# GNUTLS Security Alert.

## CrankyPenguin

 *Quote:*   

> EDIT: Per Kh's post below this has been patched into the main trunk via the stable net-libs/gnutls-2.12.23-r4

 

According to recent news and a security alert GNUTLS, one of the basic SSL libraries, has a flaw similar to the Apple hole which allows for attacks against machines via malformed security certificates. 

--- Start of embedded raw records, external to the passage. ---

Lemma insert_by_key_sorted x l :
  StronglySorted key_le l -> StronglySorted key_le (insert_by_key x l).
Proof.
  induction 1 as [|z l Hl IH Hz]; simpl.
  - repeat constructor.
  - destruct (String.ltb (fst x) (fst z)) eqn:Hxz.
    + constructor; [by constructor|].
      assert (Hle : key_le x z) by (by apply string_ltb_asym).
      constructor; [exact Hle|].
      eapply Forall_impl; [exact Hz|]. intros w Hw. by apply key_le_trans with z.
    + constructor; [exact IH|]. apply Forall_forall. intros w Hw.
      apply list_elem_of_In, insert_by_key_elem in Hw as [->|Hw]; [exact Hxz|].
      rewrite Forall_forall in Hz. apply Hz. by apply list_elem_of_In.
Qed.

Lemma sort_by_key_sorted l : StronglySorted key_le (sort_by_key l).
Proof.
  induction l as [|x l IH]; simpl; [constructor | by apply insert_by_key_sorted].
Qed.

(** Inserting two entries of different keys in a sorted list gives the same
    list in either order. *)
Lemma insert_by_key_comm x y l :
  fst x <> fst y -> StronglySorted key_le l ->
  insert_by_key x (insert_by_key y l) = insert_by_key y (insert_by_key x l).
Proof.
  intros Hne. induction 1 as [|z l Hl IH Hz]; simpl.
  - destruct (String.ltb (fst x) (fst y)) eqn:Hxy,
             (String.ltb (fst y) (fst x)) eqn:Hyx; try reflexivity.
    + by rewrite (string_ltb_asym _ _ Hxy) in Hyx.
    + by destruct Hne; apply string_ltb_total.
  - destruct (String.ltb (fst y) (fst z)) eqn:Hyz,
             (String.ltb (fst x) (fst z)) eqn:Hxz; simpl;
      rewrite ?Hyz, ?Hxz.
    + destruct (String.ltb (fst x) (fst y)) eqn:Hxy,
               (String.ltb (fst y) (fst x)) eqn:Hyx; try reflexivity.
      * by rewrite (string_ltb_asym _ _ Hxy) in Hyx.
      * by destruct Hne; apply string_ltb_total.
    + destruct (String.ltb (fst x) (fst y)) eqn:Hxy; [|reflexivity].
      by rewrite (string_ltb_trans _ _ _ Hxy Hyz) in Hxz.
    + destruct (String.ltb (fst y) (fst x)) eqn:Hyx; [|reflexivity].
      by rewrite (string_ltb_trans _ _ _ Hyx Hxz) in Hyz.
    + by rewrite IH.
Qed.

http://readwrite.com/2014/03/05/gnutls-bug-linux-security-flaw-leaves-users-vulnerable-hacks

 Users are recommended to update to version 3.2.12 or higher.  While a bug has been found for version 3.2.12 (https://bugs.gentoo.org/show_bug.cgi?id=503460) version 3.2.12.1 passes tests at least on my system.  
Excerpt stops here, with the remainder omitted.